Aim of the exercise >> Gather from the listing below each line that includes the word "JArr", and copy it.

Information supplied >>
(** C10.  With the expected shape Multi, a label list that is present
    but empty is treated as no label list: [dbRequest] behaves the same in
    both cases, and when the routine is executed it returns the full
    ordered sequence of result sets, not a labelled object. *)
Theorem dbRequest_multi_empty_labels (drv : Driver) (routine : string)
  (parameters : JsValue) (transaction : option Transaction) (st : State) :
  dbRequest drv routine parameters ExpectedReturn.Multi transaction (Some []) st =
  dbRequest drv routine parameters ExpectedReturn.Multi transaction None st
  ∧ ∀ result st',
      executes drv routine parameters transaction st (Returned result) st' →
      dbRequest drv routine parameters ExpectedReturn.Multi transaction (Some []) st =
      (Returned (JArr (JArr <$> recordsets result)), st').
Proof.
  split; [reflexivity|].
  intros result st' Hexec.
  rewrite (dbRequest_executes _ _ _ _ _ _ _ _ _ Hexec). reflexivity.
Qed.

Lemma dbRequest_multi_empty_labels_witness :
  dbRequest (stubDriver (Returned twoSets)) "[dbo].[spTaskList]" (JObj ∅)
    ExpectedReturn.Multi None (Some []) initial =
  (Returned (JArr [JArr [row 1]; JArr [row 2]]),
   {| pool := Some (PoolHandle 0); connects := 1; console := []; scopes := ∅ |}).
Proof.
  destruct (dbRequest_multi_empty_labels (stubDriver (Returned twoSets))
              "[dbo].[spTaskList]" (JObj ∅) None initial) as [_ Hfull].
  apply (Hfull twoSets).
  exists (PoolHandle 0). split; [reflexivity|]. split; reflexivity.
Defined.

Ltac not_attached :=
  let k := fresh "k" in
  let H := fresh "H" in
  intros [k H]; simpl in H; injection H as H; revert H;
  rewrite ?lookup_insert, ?lookup_singleton; repeat case_decide; simpl; discriminate.

(** C6, as stated, fails.  When the driver rejects the call, the failure
    that leaves [dbRequest] is the driver's own failure, not a wrapper
    around it, and neither the routine name nor the parameter set is
    attached to it; both go to the console line instead. *)
Lemma dbRequest_rethrows_counterexample :
  dbRequest (stubDriver (Raised requestError)) "[dbo].[spTaskGet]"
    (JObj {[ "idTask" := JNum 7 ]}) ExpectedReturn.Single None None initial =
  (Raised requestError,
   {| pool := Some (PoolHandle 0); connects := 1;
      console := [("Database error:",
                   JObj {[ "routine" := JStr "[dbo].[spTaskGet]";
                           "error" := JStr "Could not find stored procedure";
                           "parameters" := JObj {[ "idTask" := JNum 7 ]} ]})];
      scopes := ∅ |})
  ∧ ¬ attached_to requestError requestError
  ∧ ¬ attached_to requestError (JStr "[dbo].[spTaskGet]")
  ∧ ¬ attached_to requestError (JObj {[ "idTask" := JNum 7 ]}).
Proof.
  split; [reflexivity|]. unfold requestError.
  split; [|split]; not_attached.
Qed.

(** C6, amended.  When the driver-level execution of the routine fails
    with a failure other than [null] and [undefined], [dbRequest] fails
    with that same failure, unchanged, after writing one console line
    that carries the routine name, the failure's message and the
    parameter set as it was passed in. *)
Theorem dbRequest_rethrows_driver_failure (drv : Driver) (routine : string)
  (parameters : JsValue) (expectedReturn : ExpectedReturn.t)
  (transaction : option Transaction) (resultSetNames : option (list string))
  (st st' : State) (e : JsValue) :
  executes drv routine parameters transaction st (Raised e) st' →
  is_nullish e = false →
  ∃ error_message,
    get e "message" = Returned error_message
    ∧ dbRequest drv routine parameters expectedReturn transaction resultSetNames st =
      (Raised e,
       {| pool := pool st'; connects := connects st';
          console := console st' ++
                     [("Database error:",
                       JObj {[ "routine" := JStr routine;
                               "error" := error_message;
                               "parameters" := parameters ]})];
          scopes := scopes st' |}).
Proof.
  intros Hexec Hnn.
  destruct (get_not_nullish e "message" Hnn) as [error_message Hmessage].
  exists error_message. split; [exact Hmessage|].
  rewrite (dbRequest_executes _ _ _ _ _ _ _ _ _ Hexec).
  unfold mbind, Outcome_bind. rewrite Hmessage. reflexivity.
Qed.

Lemma dbRequest_rethrows_driver_failure_witness :
  ∃ error_message,
    get requestError "message" = Returned error_message
    ∧ dbRequest (stubDriver (Raised requestError)) "[dbo].[spTaskSave]"
        (JObj {[ "title" := JStr "secret" ]}) ExpectedReturn.None None None initial =
      (Raised requestError,
       {| pool := Some (PoolHandle 0); connects := 1;
          console := [] ++
                     [("Database error:",
                       JObj {[ "routine" := JStr "[dbo].[spTaskSave]";
                               "error" := error_message;
                               "parameters" := JObj {[ "title" := JStr "secret" ]} ]})];
          scopes := ∅ |}).
Proof.
  apply (dbRequest_rethrows_driver_failure (stubDriver (Raised requestError))
           "[dbo].[spTaskSave]" (JObj {[ "title" := JStr "secret" ]})
           ExpectedReturn.None None None initial
           {| pool := Some (PoolHandle 0); connects := 1; console := []; scopes := ∅ |}).
  - exists (PoolHandle 0). split; [reflexivity|]. split; reflexivity.
  - reflexivity.
Defined.

Lemma getPool_cached drv st p : pool st = Some p → getPool drv st = (Returned p, st).
Proof. intros H. unfold getPool, read_pool. run_action. rewrite H. reflexivity. Qed.

Lemma getPool_times_cached drv n st p :
  pool st = Some p → getPool_times drv n st = (replicate n (Returned p), st).
Proof.
  intros H. induction n as [|n IH]; simpl; [reflexivity|].
  rewrite (getPool_cached drv st p H), IH. reflexivity.
Qed.

Lemma getPool_inv drv st p st' :
  getPool drv st = (Returned p, st') →
  (pool st = Some p ∧ st' = st)
  ∨ (pool st = None
     ∧ sql_connect drv (connects st) = Returned p
     ∧ st' = {| pool := Some p; connects := S (connects st); console := console st;
                scopes := scopes st |}).
Proof.
  unfold getPool, read_pool, connect, write_pool. run_action.
  destruct (pool st) as [q|] eqn:Hpool.
  - intros [= -> <-]. left. split; reflexivity.
  - destruct (sql_connect drv (connects st)) as [q|e]; [|discriminate].
    intros [= -> <-]. right. split; [reflexivity|]. split; reflexivity.
Qed.

Lemma getPool_failed drv st e :
  pool st = None →
  sql_connect drv (connects st) = Raised e →
  getPool drv st =
  (Raised e,
   {| pool := None; connects := S (connects st); console := console st;
      scopes := scopes st |}).
Proof.
  intros Hpool Hconnect. unfold getPool, read_pool, connect. run_action.
  rewrite Hpool. simpl. rewrite Hconnect, Hpool. reflexivity.
Qed.

Lemma getPool_connected drv st p :
  pool st = None →
  sql_connect drv (connects st) = Returned p →
  getPool drv st =
  (Returned p,
   {| pool := Some p; connects := S (connects st); console := console st;
      scopes := scopes st |}).
Proof.
  intros Hpool Hconnect. unfold getPool, read_pool, connect, write_pool. run_action.
  rewrite Hpool, Hconnect. reflexivity.
Qed.

(** A run of calls from a state without a pool: the calls fail, each
    with the failure of its own connection attempt, until an attempt
    succeeds; from then on they all return the pool of that one attempt,
    and no further attempt is made. *)
Lemma getPool_times_run drv n st :
  pool st = None →
  (∃ errs,
     (getPool_times drv n st).1 = Raised <$> errs
     ∧ length errs = n
     ∧ (∀ i e, errs !! i = Some e → sql_connect drv (connects st + i) = Raised e)
     ∧ pool (getPool_times drv n st).2 = None
     ∧ connects (getPool_times drv n st).2 = (connects st + n)%nat)
  ∨ (∃ errs p m,
       (getPool_times drv n st).1 = (Raised <$> errs) ++ replicate (S m) (Returned p)
       ∧ n = (length errs + S m)%nat
       ∧ (∀ i e, errs !! i = Some e → sql_connect drv (connects st + i) = Raised e)
       ∧ sql_connect drv (connects st + length errs) = Returned p
       ∧ pool (getPool_times drv n st).2 = Some p
       ∧ connects (getPool_times drv n st).2 = (connects st + S (length errs))%nat).
Proof.
  revert st. induction n as [|n IH]; intros st Hpool.
  - left. exists []. simpl. rewrite Nat.add_0_r.
    split; [reflexivity|]. split; [reflexivity|]. split; [|split; [exact Hpool|reflexivity]].
    intros i e Hi. rewrite lookup_nil in Hi. discriminate Hi.
  - simpl. destruct (sql_connect drv (connects st)) as [p|e] eqn:Hconnect.
    + rewrite (getPool_connected _ _ _ Hpool Hconnect).
      rewrite (getPool_times_cached drv n _ p) by reflexivity. simpl.
      right. exists [], p, n. simpl. rewrite Nat.add_0_r.
      split; [reflexivity|]. split; [reflexivity|].
      split; [|split; [exact Hconnect|split; [reflexivity|lia]]].
      intros i e Hi. rewrite lookup_nil in Hi. discriminate Hi.
    + rewrite (getPool_failed _ _ _ Hpool Hconnect).
      set (st1 := {| pool := None; connects := S (connects st); console := console st;
                     scopes := scopes st |}).
      assert (∀ errs,
                (∀ i e0, errs !! i = Some e0 →
                         sql_connect drv (connects st1 + i) = Raised e0) →
                ∀ i e0, (e :: errs) !! i = Some e0 →
                        sql_connect drv (connects st + i) = Raised e0) as Hshift.
      { intros errs Herrs [|i] e0 Hi; simpl in Hi.
        - injection Hi as <-. rewrite Nat.add_0_r. exact Hconnect.
        - rewrite <- (Herrs i e0 Hi). f_equal. simpl. lia. }
      destruct (IH st1 eq_refl) as [(errs & Hos & Hlen & Herrs & Hnone & Hcount)
                                   |(errs & p & m & Hos & Hn & Herrs & Hok & Hsome & Hcount)];
        destruct (getPool_times drv n st1) as [os st2]; simpl in *.
      * left. exists (e :: errs). simpl. rewrite Hos.
        split; [reflexivity|]. split; [lia|]. split; [exact (Hshift errs Herrs)|].
        split; [exact Hnone|lia].
      * right. exists (e :: errs), p, m. simpl. rewrite Hos.
        split; [reflexivity|]. split; [lia|]. split; [exact (Hshift errs Herrs)|].
        split; [|split; [exact Hsome|lia]].
        rewrite <- Hok. f_equal. lia.
Qed.

(** A call that is entered and resumed with nothing in between is
    [getPool]. *)
Lemma getPool_enter_resume drv st :
  getPool drv st =
  getPool_resume drv (getPool_enter drv st).1 (getPool_enter drv st).2.
Proof.
  unfold getPool_enter. destruct (pool st) as [p|] eqn:Hpool; simpl.
  - rewrite (getPool_cached _ _ _ Hpool). reflexivity.
  - destruct (sql_connect drv (connects st)) as [p|e] eqn:Hconnect.
    + rewrite (getPool_connected _ _ _ Hpool Hconnect). reflexivity.
    + rewrite (getPool_failed _ _ _ Hpool Hconnect). reflexivity.
Qed.
Lemma backoff_schedule_witness :
  (exists k k',
     evaluateJS Sample.one_plus_one 0 Sample.cached =
       Wait (AwaitRequest 1)
            (sent (evaluate_request Sample.console9 Sample.one_plus_one) Sample.sock
                  Sample.cached) k /\
     k (Rejected (js "read ECONNRESET")) (set_consecutiveFailures 2 Sample.cached) =
       Wait (AwaitDelay 4000) (set_consecutiveFailures 3 Sample.cached) k') /\
  (exists k,
     withRetry (@throw value (js "read ECONNRESET")) 2 false (js "operation") Sample.cached =
       Wait (AwaitDelay 1000) (set_consecutiveFailures 1 Sample.cached) k).
Proof.
  destruct (@backoff_schedule value (js "read ECONNRESET") Sample.one_plus_one 0
              (throw (js "read ECONNRESET")) 2 0 (js "operation") 0 None
              Sample.cached Sample.cached Sample.sock)
    as (_ & Hev & _ & Hwr).
  - reflexivity.
  - reflexivity.
  - repeat split.
  - split.
    + destruct Hev as (k & Hk & Hrej).
      * vm_compute. discriminate.
      * reflexivity.
      * unfold maxRetries. lia.
      * destruct (Hrej (set_consecutiveFailures 2 Sample.cached)) as (k' & Hk' & _).
        exists k, k'. split; [exact Hk | exact Hk'].
    + destruct Hwr as (k & Hk); [reflexivity | lia |].
      exists k. exact Hk.
Defined.

(** ** createClient, getRdpClient *)

(** X22. How [createClient(options)] settles host and port: a property
    given in [options] wins over the environment variable, the environment
    variable (a non-empty host; a port that parses to a number other than 0)
    wins over the default.  The other options come from [options] or the
    defaults, and the client starts disconnected with nothing pending. *)
Theorem createClient_precedence (env_host env_port : option jsstring)
        (options : option PartialOptions) :
  let given := match options with Some o => o | None => no_options end in
  let c := createClient env_host env_port options in
  host (Rdp.options c) =
    match host_opt given with
    | Some h => h
    | None => string_or env_host (host DEFAULT_OPTIONS)
    end /\
  port (Rdp.options c) =
    match port_opt given with
    | Some p => p
    | None => number_or (parseInt (string_or env_port [])) (port DEFAULT_OPTIONS)
    end /\
  reconnectDelay (Rdp.options c) =
    over_default (reconnectDelay DEFAULT_OPTIONS) (reconnectDelay_opt given) /\
  maxReconnectAttempts (Rdp.options c) =
    over_default (maxReconnectAttempts DEFAULT_OPTIONS) (maxReconnectAttempts_opt given) /\
  timeout (Rdp.options c) = over_default (timeout DEFAULT_OPTIONS) (timeout_opt given) /\
  socket c = None /\ connected (state c) = false /\ pendingRequests c = [].
Proof.
  intros given c. subst c. unfold createClient. fold given.
  destruct given as [h p r m t]. cbn.
  destruct h, p, r, m, t; repeat split; reflexivity.
Qed.

(** X23. [getRdpClient()] leaves a live shared client alone (no effect at
    all); on first use it makes the client and opens one socket to the
    configured host and port, whatever the environment says; and when the
    shared client's socket is destroyed or no longer writable it opens a new
    socket. *)
Theorem getRdpClient_connects_once (env_host env_port : option jsstring)
        (config_host : jsstring) (config_port : Z) :
  (forall c sock, live c sock ->
     getRdpClient env_host env_port config_host config_port (Some c) = Done (Return tt) c) /\
  (exists c k,
     getRdpClient env_host env_port config_host config_port None =
       Wait (AwaitConnect 0) c k /\
     trace c = [CreateConnection 1 config_host config_port] /\
     introListeners c = [0%nat] /\
     forall v c', k (Fulfilled v) c' = Done (Return tt) c') /\
  (forall c sock, socket c = Some sock -> connected (state c) = true ->
     destroyed sock = true \/ writable sock = false ->
     exists c' k,
       getRdpClient env_host env_port config_host config_port (Some c) =
         Wait (AwaitConnect (fresh c)) c' k /\
       trace c' = trace c ++ [CreateConnection (S (fresh c)) (host (options c)) (port (options c))] /\
       socket c' = Some (new_socket c)).
Proof.
  split; [|split].
  - intros c sock Hlive. unfold getRdpClient.
    unfold bind at 1. unfold call. rewrite (live_isConnected c sock Hlive). reflexivity.
  - do 2 eexists. split; [reflexivity|]. repeat split.
  - intros c sock Hs Hc Hz. unfold getRdpClient.
    unfold bind at 1. unfold call. unfold isConnected. rewrite Hs, Hc. cbn [negb].
    assert (Hdown : forall d, d = set_connected false c ->
              exists c' k, connect d = Wait (AwaitConnect (fresh c)) c' k /\
                trace c' = trace c ++ [CreateConnection (S (fresh c)) (host (options c))
                                         (port (options c))] /\
                socket c' = Some (new_socket c)).
    { intros d ->. rewrite connect_connecting by reflexivity.
      do 2 eexists. split; [reflexivity|]. split; reflexivity. }
    destruct Hz as [Hd | Hw].
    + rewrite Hd. cbn [bind_step negb]. apply Hdown. reflexivity.
    + destruct (destroyed sock); [cbn [bind_step negb]; apply Hdown; reflexivity|].
      rewrite Hw. cbn [bind_step negb]. apply Hdown. reflexivity.
Qed.
Lemma Forall2_elem_of_l {A B : Type} (P : A -> B -> Prop) (l : list A)
    (k : list B) (x : A) :
  Forall2 P l k -> x ∈ l -> exists y, y ∈ k /\ P x y.
Proof.
  intros HF (i & Hi)%list_elem_of_lookup.
  destruct (Forall2_lookup_l _ _ _ _ _ HF Hi) as (y & Hy & HP).
  exists y. split; [|exact HP]. apply list_elem_of_lookup. eauto.
Qed.

Lemma flip_flip_image (b : bits) :
  length b = BITS_IN_PDQ -> computed_images (spec_FlipH b) !! 4 = Some b.
Proof.
  intros Hlen.
  destruct (images_undo b Hlen 4 4) as (img & Himg & Hback).
  - unfold undo_index. do 3 apply list_elem_of_further. apply list_elem_of_here.
  - injection Himg as <-. exact Hback.
Qed.

(** The state of the two-entry index when the rotation is another hash. *)
Lemma rotation_differs (threshold : Z) (h t : string) (b : bits) :
  (0 <= threshold)%Z ->
  hex_to_binary_str h = Ok b ->
  hex_to_binary_str t = Ok (spec_R90 b) ->
  Forall (fun img => (threshold < Z.of_nat (hamming img (spec_R90 b)))%Z)
    (computed_images (spec_FlipH b)) ->
  t <> h.
Proof.
  intros Hthr Hb Hbt Hfar ->. rewrite Hb in Hbt. injection Hbt as Heq.
  pose proof (flip_flip_image b (hex_to_binary_str_length _ _ Hb)) as H4.
  rewrite Forall_lookup in Hfar. specialize (Hfar 4 b H4). cbn beta in Hfar.
  rewrite <- Heq, hamming_refl in Hfar. lia.
Qed.

Lemma PDQIndex2_flip_query (threshold : Z) (h t tq : string) (a r : M)
    (b : bits) self :
  (0 <= threshold)%Z ->
  hex_to_binary_str h = Ok b ->
  t = binary_str_to_hex (spec_R90 b) ->
  tq = binary_str_to_hex (spec_FlipH b) ->
  Forall (fun img => (threshold < Z.of_nat (hamming img (spec_R90 b)))%Z)
    (computed_images (spec_FlipH b)) ->
  PDQIndex2.__init__ [(h, a); (t, r)] threshold = Ok self ->
  exists d, PDQIndex2.query self tq = Ok [PDQIndexMatch d a]
    /\ (0 <= d <= threshold)%Z.
Proof.
  intros Hthr Hb Ht Htq Hfar Hinit.
  assert (hex_to_binary_str t = Ok (spec_R90 b)) as Hbt
    by (subst t; apply hex_to_binary_str_of_hex, remap_length).
  assert (hex_to_binary_str tq = Ok (spec_FlipH b)) as Hbq
    by (subst tq; apply hex_to_binary_str_of_hex, remap_length).
  pose proof (hex_to_binary_str_length _ _ Hb) as Hlen.
  assert (PDQIndex2.invariant self) as Hinv.
  { rewrite (init_run _ _ _ Hinit). apply run_invariant, empty_invariant. }
  rewrite (PDQIndex2_init_two _ _ _ _ _ _ _ Hb Hbt) in Hinit.
  rewrite decide_False in Hinit by (by eapply rotation_differs).
  apply Ok_inj in Hinit.
  destruct (PDQIndex2_query_Ok self tq) as [ms Hq];
    [by eexists | by apply invariant_ids_in_range|].
  rewrite Hq.
  destruct (PDQIndex2_query_inv _ _ _ Hq) as (ts & per & Hts & Hper & ->).
  clear Hq Hinv.
  destruct (transformed_images _ _ Hbq) as (ts' & Hts' & _ & Himgs).
  rewrite Hts in Hts'. apply Ok_inj in Hts'. subst ts'. clear Hts.
  subst self. proj_simpl.
  set (index := [b; spec_R90 b]) in *.
  assert (forall id d, (id, d) ∈ concat per ->
            id = 0 /\ (0 <= d <= threshold)%Z) as Hall.
  { intros id d (r' & Hin & Hr')%elem_of_concat.
    destruct (Forall2_elem_of_r _ _ _ _ Hper Hr') as (t' & Ht' & Hsearch).
    destruct (Forall2_elem_of_l _ _ _ _ Himgs Ht') as (img & Himg & Hb').
    rewrite (search_single _ _ _ _ Hb') in Hsearch. injection Hsearch as <-.
    apply elem_of_range_hits in Hin as (v & Hv & -> & Hd).
    split; [|lia]. rewrite Forall_forall in Hfar. specialize (Hfar _ Himg).
    subst index. destruct id as [|[|id]]; [done| |done].
    injection Hv as <-. cbn beta in Hfar. lia. }
  pose proof (flip_flip_image b Hlen) as H4.
  destruct (Forall2_lookup_r _ _ _ _ _ Himgs H4) as (t4 & Ht4 & Hb4).
  destruct (Forall2_lookup_l _ _ _ _ _ Hper Ht4) as (r4 & Hr4 & Hsearch4).
  rewrite (search_single _ _ _ _ Hb4) in Hsearch4. injection Hsearch4 as <-.
  destruct (only_id_hits 0 (first_hits ∅ (concat per))) as [d Hd].
  - apply first_hits_NoDup.
  - intros id ([id' d] & -> & Hin%first_hits_subset)%list_elem_of_fmap.
    by apply Hall in Hin as [? _].
  - apply first_hits_complete; [|apply not_elem_of_empty].
    apply list_elem_of_fmap. exists (0, 0%Z). split; [done|].
    apply elem_of_concat. eexists. split; [|apply list_elem_of_lookup; eauto].
    apply elem_of_range_hits. exists b. split; [reflexivity|].
    rewrite hamming_refl. split; [reflexivity | lia].
  - exists d. rewrite Hd. split; [reflexivity|].
    assert ((0, d) ∈ first_hits ∅ (concat per)) as Hin
      by (rewrite Hd; apply list_elem_of_here).
    apply first_hits_subset in Hin. by apply Hall in Hin as [_ ?].
Qed.
(** ** Numbers *)

Lemma Qltb_lt (x y : Q) : Js.Qltb x y = true <-> (x < y)%Q.
Proof.
  unfold Js.Qltb. rewrite negb_true_iff. split.
  - intros H. apply Qnot_le_lt. intros Hle.
    apply Qle_bool_iff in Hle. congruence.
  - intros H. destruct (Qle_bool y x) eqn:E; [|reflexivity].
    apply Qle_bool_iff in E. exfalso. eapply Qlt_not_le; eauto.
Qed.

Lemma Qeq_bool_false_of_lt (x y : Q) : (x < y)%Q -> Qeq_bool y x = false.
Proof.
  intros H. destruct (Qeq_bool y x) eqn:E; [|reflexivity].
  apply Qeq_bool_iff in E. rewrite E in H. exfalso. eapply Qlt_irrefl; eauto.
Qed.

Lemma Qeq_bool_false_of_gt (x y : Q) : (y < x)%Q -> Qeq_bool y x = false.
Proof.
  intros H. destruct (Qeq_bool y x) eqn:E; [|reflexivity].
  apply Qeq_bool_iff in E. rewrite E in H. exfalso. eapply Qlt_irrefl; eauto.
Qed.

(** ** The assertions of [validate] *)

Lemma assert_cases (value : bool) (message : string) :
  assert value message = (if value then inr tt else inl (AssertionError message)).
Proof. reflexivity. Qed.

(** Whatever the assertions throw is an assertion error. *)
Lemma validate_asserts_error cx this e :
  validate_asserts cx this = inl e -> exists message, e = AssertionError message.
Proof.
  unfold validate_asserts, assert. intros H.
  repeat case_match; simplify_eq; eauto.
Qed.

(** The assertions pass exactly on the well-formed states. *)
Lemma validate_asserts_pass cx this :
  validate_asserts cx this = inr tt <->
  Spec.refused this = false /\
  (negb (eternalTokensAllowed cx) && Spec.ttl_below (ttl this) (-1)) = false.
Proof.
  unfold validate_asserts, assert, Spec.refused, Spec.ttl_below,
    Spec.ttl_absent, Spec.ttl_zero, ttl_not_zero, ttl_exists, ttl_number,
    Js.truthy_number, Js.strict_eq, Js.ge, Js.Qltb.
  destruct (created this); simpl; try (split; [discriminate | intros [? _]; discriminate]).
  destruct (ttl this) as [[|q]|]; simpl;
    try (split; [discriminate | intros [? _]; discriminate]).
  destruct (Qeq_bool q 0); simpl;
    try (split; [discriminate | intros [? _]; discriminate]).
  destruct (eternalTokensAllowed cx); simpl; [tauto|].
  destruct (Qle_bool (-1) q); simpl; [tauto|].
  split; [discriminate | intros [_ ?]; discriminate].
Qed.

(** Past the assertions, [validate] is the rest of the body. *)
Lemma validate_past_asserts cx store this :
  validate_asserts cx this = inr tt ->
  validate cx store this =
    if isValid cx this
    then (store, (principal_ticks cx this ++ [Callback None (Some true)])%list)
    else ((destroy cx this store).1,
          (Destroy (id this) :: principal_ticks cx this
             ++ [Callback (destroy cx this store).2 (Some false)])%list).
Proof.
  intros H. unfold validate, validate_try. rewrite H.
  destruct (isValid cx this); [reflexivity|].
  destruct (destroy cx this store); reflexivity.
Qed.

Lemma validate_thrown cx store this e :
  validate_asserts cx this = inl e ->
  validate cx store this = (store, [Callback (Some e) None]).
Proof.
  intros H. unfold validate, validate_try. rewrite H. reflexivity.
Qed.

Lemma principal_ticks_cases cx this :
  principal_ticks cx this = [] \/
  principal_ticks cx this = [Callback None (Some false)].
Proof.
  unfold principal_ticks. destruct (principal_unresolved cx this); auto.
Qed.

(** When [validate] fails closed is decided by the token and the setting
    for eternal tokens alone. *)
Lemma fails_closed_validate cx store this :
  Spec.fails_closed (validate cx store this).2 =
  Spec.refused this
  || (negb (eternalTokensAllowed cx) && Spec.ttl_below (ttl this) (-1)).
Proof.
  destruct (validate_asserts cx this) as [e|[]] eqn:E.
  - rewrite (validate_thrown _ _ _ _ E).
    destruct (validate_asserts_error _ _ _ E) as [m ->]. simpl.
    symmetry. apply not_false_iff_true. intros Hf.
    apply orb_false_iff in Hf.
    pose proof (proj2 (validate_asserts_pass cx this) Hf). congruence.
  - rewrite (validate_past_asserts _ _ _ E).
    apply validate_asserts_pass in E as [-> ->].
    destruct (isValid cx this), (principal_ticks_cases cx this) as [-> | ->];
      reflexivity.
Qed.

(** ** Validation of well-formed tokens *)

Lemma destroy_error cx this store :
  (destroy cx this store).2 = destroyFailure cx.
Proof.
  unfold destroy. destruct (destroyFailure cx); [reflexivity|].
  destruct (id this); reflexivity.
Qed.

Lemma destroy_removes cx this store i :
  destroyFailure cx = None -> id this = Some i ->
  (destroy cx this store).1 !! i = None.
Proof.
  intros Hok Hid. unfold destroy. rewrite Hok, Hid. simpl.
  apply lookup_delete_eq.
Qed.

Exercise output >>
      (Returned (JArr (JArr <$> recordsets result)), st').
  (Returned (JArr [JArr [row 1]; JArr [row 2]]),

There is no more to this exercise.